I need each line of the entries below that includes the string "Import".

** Opening Listed records block **

(* ===== verification/ToolStreamProps.v ===== *)
(** * What the tool-call sanitizer promises

    Slots only grow ([grows]); a call put out has a name, arguments that are
    one complete JSON value, and was not put out before ([emit_ok]); so every
    chunk sent on to the client is [chunk_safe]. *)

From Stdlib Require Import Ascii Lia ZArith QArith.
From stdpp Require Import base list strings.
From S2P Require Import Prelude PyDict PyText Json JsonRead JsonRound ToolStream.

Local Open Scope string_scope.

Section Props.
Context (float_text : string -> string).

Abbreviation buffer_call := (buffer_call float_text).
Abbreviation feed_choice := (feed_choice float_text).
Abbreviation feed := (feed float_text).

(** ** What a client may receive *)

(** The text is one JSON value and nothing else. *)
Definition complete_text (a : string) : bool :=
  match raw_decode float_text a with
  | Some (_, "") => true
  | _ => false
  end.

(** A call a strict client can open and dispatch. *)
Definition call_safe (tc : json) : bool :=
  match tc with
  | JDict d =>
      match jget d "function" with
      | JDict fn =>
          match jget fn "name", jget fn "arguments" with
          | JStr n, JStr a => (negb (String.eqb n "") && complete_text a)%bool
          | _, _ => false
          end
      | _ => false
      end
  | _ => false
  end.

(** The [tool_calls] entry of a choice's delta. *)
Definition choice_calls (ch : json) : option json :=
  match ch with
  | JDict c =>
      match jget c "delta" with
      | JDict d => dget d "tool_calls"
      | _ => None
      end
  | _ => None
  end.

Definition choice_safe (ch : json) : bool :=
  match choice_calls ch with
  | None => true
  | Some (JList l) => forallb call_safe l
  | Some _ => false
  end.

Definition chunk_safe (o : dict string json) : bool :=
  match jget o "choices" with
  | JList l => forallb choice_safe l
  | _ => true
  end.

(** ** Complete values *)

Lemma stake_used (u r : string) : stake (String.length (u ++ r) - String.length r) (u ++ r) = u.
Proof.
  rewrite slength_app. replace (_ - _)%nat with (String.length u) by lia.
  induction u; simpl; [by destruct r|]. by rewrite IHu.
Qed.

Lemma complete_value_sound t a : _complete_value float_text t = Some a -> complete_text a = true.
Proof.
  unfold _complete_value, complete_text. destruct (String.eqb _ _); [done|].
  destruct (raw_decode float_text t) as [[v rest]|] eqn:E; [|done]. intros [= <-].
  destruct (raw_decode_split _ _ _ _ E) as (u & -> & _ & Hu). by rewrite stake_used, Hu.
Qed.

(** ** Slots only grow *)

Definition slot_le (a b : Slot) : Prop :=
  (sl_done a = true -> b = mkSlot (sl_id b) (sl_type b) (sl_name b) (sl_buf b) true)
  /\ (forall n, sl_name a = Some n -> sl_name b = Some n)
  /\ (forall n, sl_id a = Some n -> sl_id b = Some n)
  /\ exists x, sl_buf b = sl_buf a ++ x.

#[local] Instance slot_le_preorder : PreOrder slot_le.
Proof.
  split.
  - intros a. unfold slot_le. split_and!; eauto; [intros <-; by destruct a|]. exists "". by rewrite sapp_nil_r.
  - intros a b c (D1 & N1 & I1 & x & B1) (D2 & N2 & I2 & y & B2). unfold slot_le. split_and!; eauto.
    + intros Ha. apply D2. specialize (D1 Ha). by destruct b; simplify_eq/=.
    + exists (x ++ y). by rewrite B2, B1, sapp_assoc.
Qed.

Definition grows (sl sl' : slots) : Prop :=
  forall i k st, sl !! i = Some (k, st) -> exists st', sl' !! i = Some (k, st') /\ slot_le st st'.

#[local] Instance grows_preorder : PreOrder grows.
Proof.
  split.
  - intros sl i k st H. exists st. by split.
  - intros a b c H1 H2 i k st H. destruct (H1 _ _ _ H) as (st1 & E1 & L1).
    destruct (H2 _ _ _ E1) as (st2 & E2 & L2). exists st2. split; [done|]. by etransitivity.
Qed.

Lemma slot_le_fragment d st : slot_le st (take_fragment d st).
Proof.
  unfold slot_le, take_fragment. simpl. split_and!.
  - by intros ->.
  - by intros n ->.
  - by intros n ->.
  - destruct (jget _ "arguments"); eauto; exists ""; by rewrite sapp_nil_r.
Qed.

Lemma slot_le_done st : slot_le st (set_done st).
Proof. unfold slot_le, set_done. simpl. split_and!; eauto. exists "". by rewrite sapp_nil_r. Qed.

Lemma grows_alter sl i (f : Slot -> Slot) :
  (forall st, slot_le st (f st)) -> grows sl (alter (fun e => (e.1, f e.2)) i sl).
Proof.
  intros Hf j k st H. destruct (decide (i = j)) as [<-|N].
  - exists (f st). split; [|apply Hf]. by rewrite list_lookup_alter_eq, H.
  - exists st. split; [|done]. by rewrite list_lookup_alter_ne.
Qed.

Lemma grows_app sl x : grows sl (sl ++ x)%list.
Proof. intros i k st H. exists st. split; [|done]. by apply lookup_app_l_Some. Qed.

(** No slot is named by the empty text, and its index is a well-formed value. *)
Definition names_ok (sl : slots) : Prop := Forall (fun e => sl_name e.2 <> Some "" /\ jwf e.1.2 = true) sl.

Lemma names_ok_alter sl i (f : Slot -> Slot) :
  (forall st, sl_name st <> Some "" -> sl_name (f st) <> Some "") ->
  names_ok sl -> names_ok (alter (fun e => (e.1, f e.2)) i sl).
Proof.
  intros Hf H. apply Forall_alter; [done|]. intros [k st] _ [Hst Hk]. split; [by apply Hf|done].
Qed.

Lemma name_fragment d st : sl_name st <> Some "" -> sl_name (take_fragment d st) <> Some "".
Proof.
  unfold take_fragment. simpl. destruct (sl_name st) as [n|]; [done|]. intros _. simpl.
  destruct (jget _ "name") as [| | | |s| |]; try done. by destruct (String.eqb_spec s "") as [|N]; [|intros [=]].
Qed.

(** ** Calls put out *)

Lemma hashable_wf j : hashable j = true -> jwf j = true.
Proof. by destruct j. Qed.

(** [e] puts out a slot still open in [sl0], closed in [sl], with a name and
    complete arguments. *)
Definition emit_ok (sl0 sl : slots) (e : Emit) : Prop :=
  exists k st n, sl !! em_slot e = Some (k, st) /\ sl_done st = true /\ sl_name st = Some n
    /\ (forall k0 st0, sl0 !! em_slot e = Some (k0, st0) -> sl_done st0 = false)
    /\ complete_text (em_args e) = true /\ jwf (em_idx e) = true.

Lemma emit_ok_grows sl0 sl sl' e : grows sl sl' -> emit_ok sl0 sl e -> emit_ok sl0 sl' e.
Proof.
  intros G (k & st & n & E & D & N & F & C & J). destruct (G _ _ _ E) as (st' & E' & (LD & LN & _)).
  exists k, st', n. split_and!; auto. by rewrite (LD D).
Qed.

(** The loop invariant of a chunk that started at [sl0]. *)
Definition chunk_inv (sl0 : slots) (emit : list Emit) (sl : slots) : Prop :=
  names_ok sl /\ grows sl0 sl /\ Forall (emit_ok sl0 sl) emit /\ NoDup (map em_slot emit).

Lemma chunk_inv_grows sl0 emit sl sl' :
  names_ok sl' -> grows sl sl' -> chunk_inv sl0 emit sl -> chunk_inv sl0 emit sl'.
Proof.
  intros N G (_ & G0 & F & ND). split_and!; [done|by etransitivity| |done].
  eapply Forall_impl; [exact F|]. intros e. by apply emit_ok_grows.
Qed.

(** A slot open now was open before, and has not been put out. *)
Lemma open_not_emitted sl0 sl emit i k st :
  chunk_inv sl0 emit sl -> sl !! i = Some (k, st) -> sl_done st = false -> i ∉ map em_slot emit.
Proof.
  intros (_ & _ & F & _) E D Hin. apply list_elem_of_fmap in Hin as (e & -> & He).
  rewrite Forall_forall in F. destruct (F e He) as (k' & st' & n & E' & D' & _). congruence.
Qed.

Lemma open_before sl0 sl i k st k0 st0 :
  grows sl0 sl -> sl !! i = Some (k, st) -> sl_done st = false -> sl0 !! i = Some (k0, st0) -> sl_done st0 = false.
Proof.
  intros G E D E0. destruct (G _ _ _ E0) as (st' & E' & (LD & _)). destruct (sl_done st0) eqn:D0; [|done].
  specialize (LD eq_refl). assert (st' = st) as -> by congruence. rewrite LD in D. done.
Qed.

(** Closing an open, named slot and putting out complete arguments. *)
Lemma chunk_inv_emit sl0 sl emit i k st n idx a :
  chunk_inv sl0 emit sl -> sl !! i = Some (k, st) -> sl_done st = false -> sl_name st = Some n ->
  complete_text a = true -> jwf idx = true ->
  chunk_inv sl0 (emit ++ [mkEmit idx i a])%list (alter (fun e => (e.1, set_done e.2)) i sl).
Proof.
  intros I E D N C J. pose proof I as (HN & HG & HF & HD).
  assert (G : grows sl (alter (fun e => (e.1, set_done e.2)) i sl)) by apply grows_alter, slot_le_done.
  split_and!.
  - by apply names_ok_alter.
  - by etransitivity.
  - apply Forall_app. split.
    + eapply Forall_impl; [exact HF|]. intros e. by apply emit_ok_grows.
    + constructor; [|done]. exists k, (set_done st), n. simpl. rewrite list_lookup_alter_eq, E. split_and!; try done.
      intros k0 st0. by eapply open_before.
  - rewrite map_app. apply NoDup_app. split_and!; [done| |apply NoDup_singleton].
    intros x Hx Hi. apply list_elem_of_singleton in Hi as ->. by eapply open_not_emitted.
Qed.

Lemma lookup_Some_ready st a :
  slot_ready float_text st = Some a ->
  sl_done st = false /\ (exists n, sl_name st = Some n) /\ complete_text a = true.
Proof.
  unfold slot_ready. destruct (sl_done st); [done|]. destruct (sl_name st) as [n|]; [|done].
  intros H. apply complete_value_sound in H. eauto.
Qed.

** Closing Listed records block **

◆ **Written solution**
From Stdlib Require Import Ascii Lia ZArith QArith.
From stdpp Require Import base list strings.
From S2P Require Import Prelude PyDict PyText Json JsonRead JsonRound ToolStream.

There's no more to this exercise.